Red Blood CellsAutoimmune diseases apparently crop up from an overactive immune response of the body against substances and tissues usually there in the body. In other words, the body is said to assault its own cells. Scientists have seemingly detected a cellular genetic signature that envisages prognosis in two dissimilar autoimmune diseases. It is anticipated that the discoveries could one day aid in steering therapy and might also come up with new therapeutic targets.

Presently the only way to treat these diseases is with drugs that appear to turn off the immune system in general, which could encompass toxic side-effects and leave patients vulnerable to potential infections. Being able to develop a drug treatment to the acuteness of disease could aid in decreasing these incapacitating side-effects.

The study was headed by Kenneth Smith from the Cambridge Institute of Medical Research. The experts observed patients with two kinds of autoimmune disease, a kind of vasculitis typified by inflammation of the blood vessels called AAV, and lupus, a disease caused due to antibodies working against the body’s own tissues.

The team apparently took blood samples from patients prior to treatment and cut off the diverse populations of immune system cells, counting T cells, B cells and neutrophils. By noting the gene expression in each of the diverse kinds of cells, they could get a picture of which cell kinds may be adding to the disease.

Their first examination appears to have divulged separate patterns of gene expression in every cell type, but it was said to be the T cell population that seemingly caught their attention. When they observed a particular subgroup of T cells, called CD8+ T cells, they discovered that the patients could be alienated into two different groups based on their long term prognosis, with one group encompassing more disease relapses or ‘flares’ than the other.

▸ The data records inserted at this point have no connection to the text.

Lemma recover_cabs s st sz bl :
  geom st sz (dk_size (k_disk s)) bl -> cabs s ∅ ∅ -> head_is (dread (k_disk s) st) bl ->
  lg_dev (k_log s) = 1 -> lg_start (k_log s) = st -> lg_size (k_log s) = sz ->
  length (lg_block (k_log s)) = 30%nat ->
  exists s' hdr0, recover_from_log s = Ret tt s' /\ head_is hdr0 [] /\
    k_disk s' = apply_writes (k_disk s) (recover_writes st (k_disk s) bl hdr0) /\
    cabs s' ∅ ∅ /\ lg_ok (k_log s') st sz [].
Proof.
  intros Hg Hc Hh Hd Hst Hsz Hlen. unfold recover_from_log.
  destruct (read_head_cabs s st sz bl Hg Hc Hh Hd Hst Hsz Hlen) as (l & s1 & R1 & F1 & D1 & C1 & L1).
  kstep R1. apply (cabs_set_log _ _ _ l) in C1.
  destruct (install_trans_cabs (set_k_log l s1) ∅ st sz bl) as (s2 & R2 & F2 & D2 & C2 & V2);
    [ksimp; by rewrite D1|done|done|by right|].
  kstep R2.
  destruct (clear_head_cabs s2 st sz bl) as (s3 & hdr0 & R3 & F3 & H3 & D3 & C3 & L3 & V3);
    [rewrite (cframe_size _ _ F2); ksimp; by rewrite D1|by rewrite (cframe_log _ _ F2)|done|].
  exists s3, hdr0. split; [done|]. split; [done|]. split; [|done].
  unfold recover_writes. rewrite apply_writes_app, D3, D2. ksimp. rewrite D1.
  cbn [apply_writes foldl fst snd]. f_equal. f_equal. unfold home_writes.
  apply imap_ext. intros t b Ht. f_equal.
  rewrite (cabs_clean (set_k_log l s1) ∅ ∅) by (done || apply not_elem_of_empty). ksimp. by rewrite D1.
Qed.

(** A kernel that has just booted on disk [d]: clean caches, a super block
    that places the log. *)
Record boots (r : kstate) (d : disk) : Prop := {
  bt_disk : k_disk r = d;
  bt_cache : cabs r ∅ ∅;
  bt_log : length (lg_block (k_log r)) = 30%nat
}.

Definition sb_places (d : disk) (st sz : Z) : Prop :=
  sb_logstart (sb_of (dread d 1)) = st /\ sb_nlog (sb_of (dread d 1)) = sz /\ 1 < st.

Lemma readsb_cabs s :
  cabs s ∅ ∅ -> 1 < dk_size (k_disk s) ->
  exists s', readsb 1 s = Ret (sb_of (dread (k_disk s) 1)) s' /\ cframe s s' /\
    k_disk s' = k_disk s /\ cabs s' ∅ ∅.
Proof.
  intros Hc Hsz. unfold readsb. change (u32 1) with 1.
  destruct (bread_cabs s ∅ ∅ 1 Hc) as (bp & s1 & R1 & F1 & D1 & C1 & O1 & V1 & _);
    [apply not_elem_of_empty|done|right; vm_compute; lia|].
  kstep R1. destruct (owns_get _ _ _ _ _ O1) as (b & G1 & Ev & _). kstep G1.
  rewrite (cabs_clean s ∅ ∅ 1 Hc) in O1, Ev by apply not_elem_of_empty. rewrite Ev. cbn zeta.
  destruct (brelse_cabs s1 _ _ bp 1 _ _ C1 O1) as (s2 & R2 & F2 & D2 & C2 & V2 & K2).
  { intros _. by rewrite D1. }
  kstep R2. exists s2. split; [done|]. split; [by etrans|]. split; [congruence|].
  eapply cabs_sets; [done|done|set_solver].
Qed.

Lemma initlog_cabs r d st sz bl :
  boots r d -> sb_places d st sz -> geom st sz (dk_size d) bl -> head_is (dread d st) bl ->
  exists r' hdr0, initlog 1 r = Ret tt r' /\ head_is hdr0 [] /\
    k_disk r' = apply_writes d (recover_writes st d bl hdr0) /\
    cabs r' ∅ ∅ /\ lg_ok (k_log r') st sz [].
Proof.
  intros [<- Hc Hlen] (Est & Esz & Hst1) Hg Hh.
  pose proof (ge_start _ _ _ _ Hg). pose proof (ge_end _ _ _ _ Hg). pose proof (ge_dsz _ _ _ _ Hg).
  pose proof (ge_room _ _ _ _ Hg).
  unfold initlog. destruct (Z.of_nat BSIZE <=? sizeof_logheader) eqn:E; [done|clear E].
  destruct (readsb_cabs r Hc ltac:(lia)) as (r1 & R1 & F1 & D1 & C1). kstep R1.
  rewrite Est, Esz, !s32_small by lia.
  do 3 (rewrite bind_run; unfold upd_log at 1, modify; ksimp).
  set (r2 := set_k_log _ _).
  assert (E2 : r2 = set_k_log (mkLog st sz (lg_outstanding (k_log r1)) (lg_committing (k_log r1)) 1
                      (lg_n (k_log r1)) (lg_block (k_log r1))) r1) by (by subst r2; destruct r1).
  destruct (recover_cabs r2 st sz bl) as (r3 & hdr0 & R3 & H3 & D3 & C3 & L3); rewrite ?E2; ksimp;
    rewrite ?D1; try done; [by apply cabs_set_log|by rewrite (cframe_log _ _ F1)|].
  exists r3, hdr0. rewrite E2 in D3. ksimp in D3. rewrite D1 in D3. rewrite <- E2. done.
Qed.

(** ** The disk after recovery *)

Lemma head_is_nil data : length data = BSIZE -> lh_n data = 0 -> head_is data [].
Proof. intros. split; [done|]. split; [done|]. intros i b Hi. by rewrite lookup_nil in Hi. Qed.

Lemma home_writes_keys X bl : (home_writes X bl).*1 = bl.
Proof.
  apply list_eq. intros t. unfold home_writes. rewrite list_lookup_fmap, list_lookup_imap.
  by destruct (bl !! t).
Qed.

(** What recovery leaves in a block outside the log. *)
Lemma recovered_home st sz d bl hdr0 m :
  geom st sz (dk_size d) bl -> ~ (st <= m < st + sz) ->
  dread (apply_writes d (recover_writes st d bl hdr0)) m =
  match list_find (eq m) bl with
  | Some (t, _) => dread d (st + 1 + Z.of_nat t)
  | None => dread d m
  end.
Proof.
  intros Hg Hm. pose proof (ge_nodup _ _ _ _ Hg) as Hnd. pose proof (ge_room _ _ _ _ Hg).
  unfold recover_writes. rewrite apply_writes_app. cbn [apply_writes foldl fst snd].
  rewrite dread_dwrite, decide_False by lia.
  destruct (list_find (eq m) bl) as [[t b]|] eqn:E.
  - apply list_find_Some in E as (Ht & <- & _). apply dread_apply_in.
    + by rewrite home_writes_keys.
    + apply (list_elem_of_lookup_2 _ t). unfold home_writes. by rewrite list_lookup_imap, Ht.
  - apply dread_apply_notin. rewrite home_writes_keys. intros Hin.
    apply list_find_None in E. rewrite Forall_forall in E. by apply (E m Hin).
Qed.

CD8+ T cells from patients with relapsing disease appeared to have encompassed elevated levels of expression of genes included in endorsing T-cell activity. This also contains the T-cell receptor, which seems to regulate activation of the T cell, and the receptor for IL-7, a chemical that impels T-cell survival. Moreover, CD8+ T cells from these patients also illustrated the hallmarks of having been triggered already, alleged ‘memory T cells’ that are believed to be poised to respond quicker and stronger.

The study apparently does not clarify how the CD8+ T cells add to the severity of disease, or why these specific genes could be turned on in patients with poor prognosis. But by detecting a genetic signature that appears to envisage poor disease outcome, it is anticipated that doctors could one day be able to use this information to craft drug therapy as per an individual patient.